# Trek vs. Giant vs. Orbea carbon...



## happycx (Jul 6, 2003)

I have been looking at bikes for quite some time now. Was originally going to go with aluminum, but came up with more cash and now will look at full carbon frame (help with my "soft" back). The three I am focusing on are the Trek 5000 (mainly for price), the Orbea Onyx (new-love the ride of Orbea alums., and the Giant TCR Carbon 2 (once the 05s come out).

I have ridden the Trek and Giant, but have no experience with the Orbea. I will say that the geometry of the Orbea fit me best, but I want to know what any Orbea Orca riders think of the carbon. I have heard various things.

I thought about the Madone 5.2, but to be honest, I like the 120 frame's ride better. Plus, every Trek I have seen has some sort of a blemish on it.

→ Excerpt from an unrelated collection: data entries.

(** * ICC profile extraction and decoding (lib/image/icc_profile.js)

    A shallow embedding of the [ICCProfile] class: the two container
    scanners [extractFromJPEG] and [extractFromPNG] and the decoder
    [_parse], over a model of the parts of the JavaScript runtime they
    use (Node's [Buffer] reads and slices, string decoding, [trim],
    [toLowerCase], plain objects used as maps). *)

From Stdlib Require Import ZArith List Lia Strings.Byte Strings.String.
From stdpp Require Import gmap strings list fin_maps.

Local Open Scope Z_scope.

(** ** JavaScript values *)

(** A JavaScript string is a sequence of UTF-16 code units; a [Buffer]
    is a sequence of bytes.  Numbers are the integers the code computes
    with (all far below 2^53, so exact). *)
Abbreviation jsstring := (list Z).
Abbreviation Buffer := (list byte).

(** A string literal of the source, as code units. *)
Definition js (s : string) : jsstring :=
  map (λ b, Z.of_N (Byte.to_N b)) (list_byte_of_string s).

(** The bytes of an ASCII literal, for building buffers. *)
Definition bytes (s : string) : Buffer := list_byte_of_string s.

(** A byte from its number (used to write buffers down). *)
Definition byte_of (n : Z) : byte :=
  match Byte.of_N (Z.to_N n) with Some b => b | None => "000"%byte end.

Definition byte_val (b : byte) : Z := Z.of_N (Byte.to_N b).

#[global] Instance byte_eq_decision : EqDecision byte := Byte.byte_eq_dec.

(** What a call can throw: [new Error(message)] of the source, or the
    [RangeError] Node raises from a fixed-width read that does not fit
    in the buffer. *)
Inductive exn : Type :=
| Error (message : jsstring)
| RangeError.

Inductive completion (A : Type) : Type :=
| Return (a : A)
| Throw (e : exn).
Arguments Return {A} a.
Arguments Throw {A} e.

#[global] Instance completion_ret : MRet completion := λ A a, Return a.
#[global] Instance completion_bind : MBind completion := λ A B k m,
  match m with
  | Return a => k a
  | Throw e => Throw e
  end.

I want to have something that I can use for a long time, has some "bling" to it, but above all else, rides well. Waddaya all think?


----------



## shokhead1 (Jan 21, 2003)

I think you need to ride them more as the Trek and Giant frames are very fifferent.I belive Trek might have the better warr.


----------



## FishrCutB8 (Aug 2, 2004)

Have to agree with Shok--you need to get out and ride these bikes. If you're going to be putting down this kind of $$$$$, you really ought to know which one works best for you. I will say the Orbea I rode was the sweetest ride of the 20-25 bikews I was on in my test riding. But, the $$$ put it out of reach for a first bike. Saving now for that next bike.


----------



## shokhead1 (Jan 21, 2003)

My next will most likly be carbon,Trek,Giant or maybe Specialized. After testing i want to try a ti,litespeed. $3000 is my limit around this time next year. Takes me about a year of talking,researching and test riding.


----------



## Shane (Jun 22, 2004)

*Go with the Giant*

I have owned the Trek and currently am riding the Giant TCR composite. I would lean twards the Giant. Seems a little more livley and handles better on the descents. I would definetly not go aluminum. I have a Specialized E5 S-Works. If I get off the Aluminum and on the carbon, it makes me want to sell my Specialized after about three minutes. I will never buy aluminum again. My Giant absorbes the road jitters way better and seems stiffer side to side then the Specialized.


----------



## shokhead1 (Jan 21, 2003)

*I'm not one of them*

Of course others will say the frame material has nothing to do with it. Its the way the frame is built.


----------